Problem statement. The answer should be an exact repeat of the stretch of material below from the line containing "rename_key. by destruct (names !! k)." through the line containing "unfold rename_key. by rewrite".

Data extract.
(* ===== verification/Signatures.v ===== *)
(** Index signatures read back: the text of a signature determines the
    structure it renders, and renaming the columns of the text renames them in
    the structure.  Column keys are [plain]: not empty, without a comma or a
    blank. *)
From S2P Require Import Prelude GoStrings Core Triggers Dialect SchemaSnapshot SchemaDiff MigrationSteps DownDerive.

(** ** Splitting what was joined *)

Definition lacks (c : ascii) (s : string) : Prop := Forall (fun b => b <> c) (bytes s).
#[export] Instance lacks_dec c s : Decision (lacks c s).
Proof. unfold lacks. apply _. Defined.

Lemma split_from_word sep word l k : Forall (fun b => b <> sep) l ->
  split_from sep word (l ++ sep :: k) = of_bytes (rev word ++ l) :: split_from sep [] k.
Proof.
  intros H. revert word. induction H as [|c l Hc _ IH]; intros word; cbn [split_from app].
  - by rewrite Ascii.eqb_refl, app_nil_r.
  - apply Ascii.eqb_neq in Hc as ->. rewrite IH. cbn [rev]. by rewrite <- app_assoc.
Qed.

Lemma split_from_last sep word l : Forall (fun b => b <> sep) l ->
  split_from sep word l = [of_bytes (rev word ++ l)].
Proof.
  intros H. revert word. induction H as [|c l Hc _ IH]; intros word; cbn [split_from].
  - by rewrite app_nil_r.
  - apply Ascii.eqb_neq in Hc as ->. rewrite IH. cbn [rev]. by rewrite <- app_assoc.
Qed.

Lemma Split_Join sep parts : parts <> [] -> Forall (lacks sep) parts ->
  Split (Join parts (String sep "")) sep = parts.
Proof.
  intros Hne H. unfold Split. induction H as [|p parts Hp Hparts IH]; [done|].
  destruct parts as [|q parts].
  - cbn [Join]. rewrite split_from_last by done. cbn [rev app]. by rewrite of_bytes_bytes.
  - rewrite Join_cons, !bytes_app by done. cbn [bytes app].
    rewrite split_from_word by done. rewrite IH by done. cbn [rev app]. by rewrite of_bytes_bytes.
Qed.

(** ** Suffixes *)

Lemma prefix_cons c p d s :
  String.prefix (String c p) (String d s) = if ascii_dec c d then String.prefix p s else false.
Proof. reflexivity. Qed.

Lemma prefix_bytes p s : String.prefix p s = true <-> exists r, bytes s = bytes p ++ r.
Proof.
  revert s. induction p as [|c p IH]; intros s.
  { split; [intros _; by exists (bytes s)|intros _; by destruct s]. }
  destruct s as [|d s].
  { split; [done|]. by intros [r [=]]. }
  rewrite prefix_cons. cbn [bytes app]. destruct (ascii_dec c d) as [->|Hne].
  - rewrite IH. split; intros [r Hr]; exists r; congruence.
  - split; [done|]. intros [r [= <- _]]. done.
Qed.

Lemma HasSuffix_bytes s suffix : HasSuffix s suffix = true <-> exists r, bytes s = r ++ bytes suffix.
Proof.
  unfold HasSuffix, HasPrefix. rewrite prefix_bytes, !bytes_of_bytes. split; intros [r Hr].
  - exists (rev r). rewrite <- (rev_involutive (bytes s)), Hr, rev_app_distr, rev_involutive. done.
  - exists (rev r). by rewrite Hr, rev_app_distr.
Qed.

Lemma TrimSuffix_app s suffix : TrimSuffix (s +:+ suffix) suffix = s.
Proof.
  unfold TrimSuffix, slice. rewrite (proj2 (HasSuffix_bytes _ _)) by (exists (bytes s); apply bytes_app).
  rewrite app_length_s, Nat.sub_0_r, Nat.add_sub, bytes_app, drop_0, <- length_bytes, take_app_length.
  apply of_bytes_bytes.
Qed.

(** ** Signatures as structures *)

Record sig := mkSig { sig_unique : bool; sig_parts : list (string * bool) }.
#[export] Instance sig_eq_dec : EqDecision sig.
Proof. solve_decision. Defined.

Definition sig_of (index : TableIndex) : sig :=
  mkSig (ti_Unique index) ((fun c => (ToLower (ip_ColumnName c), ip_Descending c)) <$> ti_Columns index).
Definition part_text (part : string * bool) : string := part.1 +:+ (if part.2 then " desc" else "").
Definition sig_text (s : sig) : string := index_kind (sig_unique s) +:+ Join (part_text <$> sig_parts s) ",".
Definition sig_columns (s : sig) : list string := (sig_parts s).*1.

Lemma IndexSignature_text index : IndexSignature index = sig_text (sig_of index).
Proof.
  unfold IndexSignature, indexSignature, sig_text. cbn [sig_of sig_unique sig_parts]. f_equal. f_equal.
  rewrite <- !list_fmap_compose. by apply list_fmap_ext.
Qed.

(** A column key a signature can hold. *)
Definition plain (key : string) : Prop := key <> "" /\ lacks ","%char key /\ lacks " "%char key.
#[export] Instance plain_dec key : Decision (plain key).
Proof. unfold plain. apply _. Defined.
Definition plain_sig (s : sig) : Prop := sig_parts s <> [] /\ Forall plain (sig_columns s).
#[export] Instance plain_sig_dec s : Decision (plain_sig s).
Proof. unfold plain_sig. apply _. Defined.

Lemma lacks_app c s t : lacks c (s +:+ t) <-> lacks c s /\ lacks c t.
Proof. unfold lacks. by rewrite bytes_app, Forall_app. Qed.

Lemma part_text_lacks part : plain part.1 -> lacks ","%char (part_text part).
Proof.
  intros (_ & H & _). apply lacks_app. split; [done|]. destruct part.2; by repeat constructor.
Qed.

Lemma part_text_nonempty part : plain part.1 -> part_text part <> "".
Proof. intros (H & _). unfold part_text. by destruct part.1. Qed.

Lemma app_inj_r (s t u : string) : s +:+ u = t +:+ u -> s = t.
Proof.
  intros H. apply (inj bytes). apply (f_equal bytes) in H. rewrite !bytes_app in H.
  by apply app_inv_tail in H.
Qed.

(** A plain key does not end like a descending part. *)
Lemma plain_not_desc key t : plain key -> key <> t +:+ " desc".
Proof.
  intros (_ & _ & Hb) ->. apply lacks_app in Hb as [_ Hb]. unfold lacks in Hb. cbn in Hb.
  by inversion Hb.
Qed.

Lemma part_text_inj p q : plain p.1 -> plain q.1 -> part_text p = part_text q -> p = q.
Proof.
  destruct p as [k [|]], q as [k' [|]]; unfold part_text; cbn [fst snd]; intros Hp Hq H.
  - by apply app_inj_r in H as ->.
  - rewrite app_empty_r in H. by eapply plain_not_desc in Hq.
  - rewrite app_empty_r in H. by eapply plain_not_desc in Hp.
  - by rewrite !app_empty_r in H; subst.
Qed.

Lemma parts_text_split parts : parts <> [] -> Forall plain parts.*1 ->
  Split (Join (part_text <$> parts) ",") ","%char = part_text <$> parts.
Proof.
  intros Hne H. apply (Split_Join ","%char); [by destruct parts|].
  rewrite Forall_fmap in H. apply Forall_fmap. eapply Forall_impl; [exact H|]. intros part. apply part_text_lacks.
Qed.

Lemma parts_text_inj l k : Forall plain l.*1 -> Forall plain k.*1 -> part_text <$> l = part_text <$> k -> l = k.
Proof.
  revert k. induction l as [|p l IH]; intros [|q k] Hl Hk H; try done.
  apply Forall_cons in Hl as [Hp Hl]. apply Forall_cons in Hk as [Hq Hk]. injection H as Hpq H.
  f_equal; [by apply part_text_inj|by apply IH].
Qed.

Lemma sig_text_inj s t : plain_sig s -> plain_sig t -> sig_text s = sig_text t -> s = t.
Proof.
  destruct s as [u l], t as [v k]. intros [Hl Hpl] [Hk Hpk] H. unfold sig_text in H.
  cbn [sig_unique sig_parts] in *.
  assert (u = v) as -> by (by destruct u, v). apply app_inj_l in H. f_equal.
  apply parts_text_inj; [done|done|]. etransitivity; [symmetry; by apply parts_text_split|]. rewrite H. by apply parts_text_split.
Qed.

Lemma IndexSignature_eq i j : plain_sig (sig_of i) -> plain_sig (sig_of j) ->
  IndexSignature i = IndexSignature j <-> sig_of i = sig_of j.
Proof.
  intros Hi Hj. rewrite !IndexSignature_text. split; [by apply sig_text_inj|congruence].
Qed.

(** ** Renaming *)

Definition rename_key (names : gmap string string) (key : string) : string :=
  match names !! key with Some renamed => ToLower renamed | None => key end.
Definition rename_sig (f : string -> string) (s : sig) : sig :=
  mkSig (sig_unique s) (prod_map f id <$> sig_parts s).

Lemma rename_sig_id s : rename_sig id s = s.
Proof.
  destruct s as [u l]. unfold rename_sig. cbn [sig_unique sig_parts]. f_equal.
  rewrite <- (list_fmap_id l) at 2. apply list_fmap_ext. by intros _ [k d] _.
Qed.

Lemma rename_sig_ext f g s : (forall k, k ∈ sig_columns s -> f k = g k) -> rename_sig f s = rename_sig g s.
Proof.
  intros H. unfold rename_sig. f_equal. apply list_fmap_ext. intros i [k d] Hi.
  unfold prod_map. cbn [fst snd]. rewrite H; [done|].
  apply list_elem_of_fmap. exists (k, d). split; [done|]. by eapply list_elem_of_lookup_2.
Qed.

Lemma rename_part_text names part : plain part.1 ->
  rename_part names (part_text part) = part_text (prod_map (rename_key names) id part).
Proof.
  destruct part as [k d]. unfold rename_part, part_text. cbn [fst snd prod_map]. intros H. destruct d.
  - rewrite (proj2 (HasSuffix_bytes _ _)) by (exists (bytes k); apply bytes_app).
    rewrite TrimSuffix_app. unfold rename_key, id. by destruct (names !! k).
  - rewrite app_empty_r. destruct (HasSuffix k " desc") eqn:E.
    + apply HasSuffix_bytes in E as [r Hr]. exfalso. eapply (plain_not_desc k (of_bytes r)); [done|].
      apply (inj bytes). by rewrite bytes_app, bytes_of_bytes.
    + rewrite app_empty_r. unfold rename_key. by destruct (names !! k).
Qed.

Lemma cut_kind u rest : cut_at "|"%char (bytes (index_kind u +:+ rest))
  = (bytes (if u then "unique" else "plain"), Some (bytes rest)).
Proof. rewrite bytes_app. by destruct u. Qed.

Lemma applyRenames_text names s : plain_sig s ->
  applyRenames names (sig_text s) = sig_text (rename_sig (rename_key names) s).
Proof.
  intros [Hne Hs]. unfold applyRenames. destruct (decide (names = ∅)) as [->|Hn].
  { f_equal. rewrite <- (rename_sig_id s) at 1. apply rename_sig_ext. intros k _.
    unfold rename_key. by rewrite lookup_empty. }
  unfold sig_text at 1. rewrite cut_kind, !of_bytes_bytes, parts_text_split by done.
  unfold sig_text, rename_sig. cbn [sig_unique sig_parts].
  assert (rename_part names <$> (part_text <$> sig_parts s)
          = part_text <$> (prod_map (rename_key names) id <$> sig_parts s)) as ->.
  { rewrite <- !list_fmap_compose. apply list_fmap_ext. intros i part Hi. apply rename_part_text.
    unfold sig_columns in Hs. rewrite Forall_fmap in Hs. eapply (Forall_lookup_1 _ _ _ _ Hs Hi). }
  by destruct (sig_unique s).
Qed.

Exercise result.
    + rewrite app_empty_r. unfold rename_key. by destruct (names !! k).
Qed.

Lemma cut_kind u rest : cut_at "|"%char (bytes (index_kind u +:+ rest))
  = (bytes (if u then "unique" else "plain"), Some (bytes rest)).
Proof. rewrite bytes_app. by destruct u. Qed.

Lemma applyRenames_text names s : plain_sig s ->
  applyRenames names (sig_text s) = sig_text (rename_sig (rename_key names) s).
Proof.
  intros [Hne Hs]. unfold applyRenames. destruct (decide (names = ∅)) as [->|Hn].
  { f_equal. rewrite <- (rename_sig_id s) at 1. apply rename_sig_ext. intros k _.
    unfold rename_key. by rewrite lookup_empty. }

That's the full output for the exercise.